* _Problem to work on_: Report every line of the data that includes "truthy".

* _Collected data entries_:

———

(** * Document AI layout parser: flattening, dataset writer and extractor

    A shallow embedding of [src/parser.py] (class [DocumentAILayoutParser])
    and of [src/extract_llm_dataset.py], with the properties of the
    flattening pipeline, of the batch loop, of the dataset writer and of
    the downstream extractor.

    Python values are modelled as follows.
    - [str] is a list of Unicode code points ([pystr]); [len], slicing and
      [strip] work on code points, as in CPython.
    - [int] is [Z]; [float] is carried as a rational ([Q]): the parser only
      copies floats, and the one float it computes (an average) is the
      double nearest to the rational recorded here.
    - A [dict] is an association list in insertion order with unique keys.
    - Objects that are only built and returned are trees ([value]); the
      corpus kept in [self.dataset], which the CSV export updates in place
      through aliases, lives in a store of objects ([heap]). *)

From Stdlib Require Import ZArith QArith List String Ascii Lia.
From stdpp Require Import base option list.

Set Warnings "-register-all".
Close Scope Q_scope.
Open Scope Z_scope.

(** ** Python strings *)

Definition codepoint := N.
Definition pystr := list codepoint.

(** A string literal of the source (ASCII only). *)
Definition lit (s : string) : pystr := map N_of_ascii (list_ascii_of_string s).
Arguments lit s%_string.

(** [Py_UNICODE_ISSPACE]: the characters removed by [str.strip()]. *)
Definition Py_UNICODE_ISSPACE (c : codepoint) : bool :=
  ((9 <=? c) && (c <=? 13) || (28 <=? c) && (c <=? 32)
   || (c =? 133) || (c =? 160) || (c =? 5760)
   || (8192 <=? c) && (c <=? 8202)
   || (c =? 8232) || (c =? 8233) || (c =? 8239) || (c =? 8287)
   || (c =? 12288))%N.

Fixpoint lstrip (s : pystr) : pystr :=
  match s with
  | c :: s' => if Py_UNICODE_ISSPACE c then lstrip s' else s
  | [] => []
  end.

Definition rstrip (s : pystr) : pystr := rev (lstrip (rev s)).

(** [s.strip()] *)
Definition strip (s : pystr) : pystr := rstrip (lstrip s).

(** [len(s)] *)
Definition len {A} (s : list A) : Z := Z.of_nat (length s).

(** Index adjustment of a slice with step 1 ([PySlice_AdjustIndices]):
    a negative index counts from the end, and both ends are clamped. *)
Definition adjust_index (n i : Z) : Z :=
  if i <? 0 then Z.max (i + n) 0 else Z.min i n.

(** [s[start:stop]] *)
Definition py_slice {A} (s : list A) (start stop : Z) : list A :=
  let lo := adjust_index (len s) start in
  let hi := adjust_index (len s) stop in
  firstn (Z.to_nat (hi - lo)) (skipn (Z.to_nat lo) s).

(** [os.path.basename] (POSIX): what follows the last slash. *)
Fixpoint basename_aux (p cur : pystr) : pystr :=
  match p with
  | [] => cur
  | c :: p' => if (c =? 47)%N then basename_aux p' [] else basename_aux p' (cur ++ [c])
  end.

Definition basename (p : pystr) : pystr := basename_aux p [].

(** ** Values and dictionaries *)

Inductive value :=
| VNone
| VInt (n : Z)
| VFloat (q : Q)
| VStr (s : pystr)
| VTuple (vs : list value)
| VList (vs : list value)
| VDict (kvs : list (pystr * value)).

(** [d.get(k)] on the entries of a dict. *)
Fixpoint dict_get {V} (k : pystr) (d : list (pystr * V)) : option V :=
  match d with
  | [] => None
  | (k', v) :: d' => if decide (k = k') then Some v else dict_get k d'
  end.

(** [d[k] = v]: an existing key keeps its place, a new key goes last. *)
Fixpoint dict_set {V} (k : pystr) (v : V) (d : list (pystr * V)) : list (pystr * V) :=
  match d with
  | [] => [(k, v)]
  | (k', v') :: d' =>
      if decide (k = k') then (k, v) :: d' else (k', v') :: dict_set k v d'
  end.

(** [d[k].append(x)] for a key that holds a list. *)
Fixpoint dict_append (k : pystr) (x : value) (d : list (pystr * value)) :
  list (pystr * value) :=
  match d with
  | [] => []
  | (k', v) :: d' =>
      if decide (k = k') then
        match v with
        | VList xs => (k', VList (xs ++ [x])) :: d'
        | _ => d
        end
      else (k', v) :: dict_append k x d'
  end.

(** ** The service response (the nested layout result)

    The fields are those the parser reads.  A message-valued field that
    the parser tests for truth before use is an [option] ([None]: unset);
    [start_index] and [end_index] are [None] when the attribute is unset
    or missing.  The span fields are [None] for an object that has no
    such attribute, as [hasattr] tests it; a message of the service
    always has them, and one whose span is unset has [Some 0]. *)

Record Vertex := { x : Z; y : Z }.

Record BoundingPoly := { vertices : list Vertex }.

Record TextSegment := { start_index : option Z; end_index : option Z }.

Record TextAnchor := { text_segments : list TextSegment }.

Record Layout := {
  text_anchor : option TextAnchor;
  bounding_poly : BoundingPoly;
  confidence : option Q
}.

(** A block, paragraph, line or token. *)
Record Element := { layout : option Layout }.

Record TableCell := {
  cell_layout : option Layout;
  row_span : option Z;
  col_span : option Z
}.

Record TableRow := { cells : list TableCell }.

Record Table := { header_rows : list TableRow; body_rows : list TableRow }.

Record FormField := { field_name : option Layout; field_value : option Layout }.

Record Dimension := { width : Q; height : Q }.

Record Page := {
  dimension : Dimension;
  blocks : list Element;
  paragraphs : list Element;
  lines : list Element;
  tokens : list Element;
  tables : list Table;
  form_fields : list FormField
}.

Record Document := { text : pystr; pages : list Page }.

(** ** Flattening ([_extract_layout_info] and its helpers) *)

(** [enumerate(xs)] *)
Fixpoint enumerate_from {A} (i : Z) (xs : list A) : list (Z * A) :=
  match xs with
  | [] => []
  | a :: xs' => (i, a) :: enumerate_from (i + 1) xs'
  end.

Definition enumerate {A} (xs : list A) : list (Z * A) := enumerate_from 0 xs.

(** Truth value of an offset: unset and zero are both false. *)
Definition truthy (i : option Z) : bool :=
  match i with
  | Some n => negb (n =? 0)
  | None => false
  end.

(** [int(i)] of an offset that is set. *)
Definition int (i : option Z) : Z := default 0 i.

(** [int(segment.start_index) if segment.start_index else 0] *)
Definition start_idx (segment : TextSegment) : Z :=
  if truthy (start_index segment) then int (start_index segment) else 0.

(** [int(segment.end_index) if segment.end_index else len(document_text)] *)
Definition end_idx (document_text : pystr) (segment : TextSegment) : Z :=
  if truthy (end_index segment) then int (end_index segment) else len document_text.

(** The loop [for segment in text_segments: extracted_text += ...],
    started from [extracted_text]. *)
Definition extract_segments (document_text : pystr)
    (text_segments : list TextSegment) (extracted_text : pystr) : pystr :=
  fold_left
    (fun extracted_text segment =>
       extracted_text
         ++ py_slice document_text (start_idx segment) (end_idx document_text segment))
    text_segments extracted_text.

(** [[(vertex.x, vertex.y) for vertex in bbox.vertices] if bbox.vertices else []] *)
Definition bbox_vertices (bbox : BoundingPoly) : list value :=
  match vertices bbox with
  | [] => []
  | vs => map (fun vertex => VTuple [VInt (x vertex); VInt (y vertex)]) vs
  end.

(** A float attribute that may be missing ([None] in the record). *)
Definition float_or_none (q : option Q) : value :=
  match q with
  | Some c => VFloat c
  | None => VNone
  end.

Definition _extract_text_element_info (element : Element) (document_text : pystr)
    (page_num : Z) (element_type : pystr) (element_num : Z) : value :=
  match layout element with
  | None => VDict []
  | Some element_layout =>
      let bbox := bounding_poly element_layout in
      let vertices := bbox_vertices bbox in
      let text_segments :=
        match text_anchor element_layout with
        | Some anchor => text_segments anchor
        | None => []
        end in
      let extracted_text := extract_segments document_text text_segments [] in
      VDict [
        (lit "page_number", VInt page_num);
        (lit "element_type", VStr element_type);
        (lit "element_number", VInt element_num);
        (lit "text", VStr (strip extracted_text));
        (lit "text_length", VInt (len (strip extracted_text)));
        (lit "bounding_box", VList vertices);
        (lit "confidence", float_or_none (confidence element_layout))
      ]
  end.

Definition _extract_cell_info (cell : TableCell) (document_text : pystr)
    (page_num table_num row_idx cell_idx : Z) (cell_type : pystr) : value :=
  let text_segments :=
    match cell_layout cell with
    | Some l =>
        match text_anchor l with
        | Some anchor => text_segments anchor
        | None => []
        end
    | None => []
    end in
  let extracted_text := extract_segments document_text text_segments [] in
  let bbox := option_map bounding_poly (cell_layout cell) in
  let vertices :=
    match bbox with
    | Some b => bbox_vertices b
    | None => []
    end in
  VDict [
    (lit "page_number", VInt page_num);
    (lit "table_number", VInt table_num);
    (lit "row_index", VInt row_idx);
    (lit "cell_index", VInt cell_idx);
    (lit "cell_type", VStr cell_type);
    (lit "text", VStr (strip extracted_text));
    (lit "text_length", VInt (len (strip extracted_text)));
    (lit "bounding_box", VList vertices);
    (lit "row_span", VInt (default 1 (row_span cell)));
    (lit "col_span", VInt (default 1 (col_span cell)))
  ].

(** The two nested loops over the rows of one group and their cells,
    appending to [table_info["cells"]]. *)
Definition extract_rows (document_text : pystr) (page_num table_num : Z)
    (cell_type : pystr) (rows : list TableRow)
    (table_info : list (pystr * value)) : list (pystr * value) :=
  fold_left
    (fun table_info '(row_idx, row) =>
       fold_left
         (fun table_info '(cell_idx, cell) =>
            let cell_info :=
              _extract_cell_info cell document_text page_num table_num
                row_idx cell_idx cell_type in
            dict_append (lit "cells") cell_info table_info)
         (enumerate (cells row)) table_info)
    (enumerate rows) table_info.

Definition _extract_table_info (table : Table) (document_text : pystr)
    (page_num table_num : Z) : value :=
  let table_info := [
    (lit "page_number", VInt page_num);
    (lit "table_number", VInt table_num);
    (lit "rows_count",
      VInt (match body_rows table with [] => 0 | rs => len rs end));
    (lit "header_rows_count",
      VInt (match header_rows table with [] => 0 | rs => len rs end));
    (lit "cells", VList [])
  ] in
  let table_info :=
    match header_rows table with
    | [] => table_info
    | rs => extract_rows document_text page_num table_num (lit "header") rs table_info
    end in
  let table_info :=
    match body_rows table with
    | [] => table_info
    | rs => extract_rows document_text page_num table_num (lit "body") rs table_info
    end in
  VDict table_info.

(** The loop over the segments of a form-field part, when the part and
    its text anchor are set. *)
Definition field_text (part : option Layout) (document_text : pystr) : pystr :=
  match part with
  | Some l =>
      match text_anchor l with
      | Some anchor => extract_segments document_text (text_segments anchor) []
      | None => []
      end
  | None => []
  end.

———

* _Response below_:
Definition truthy (i : option Z) : bool :=
  if truthy (start_index segment) then int (start_index segment) else 0.
  if truthy (end_index segment) then int (end_index segment) else len document_text.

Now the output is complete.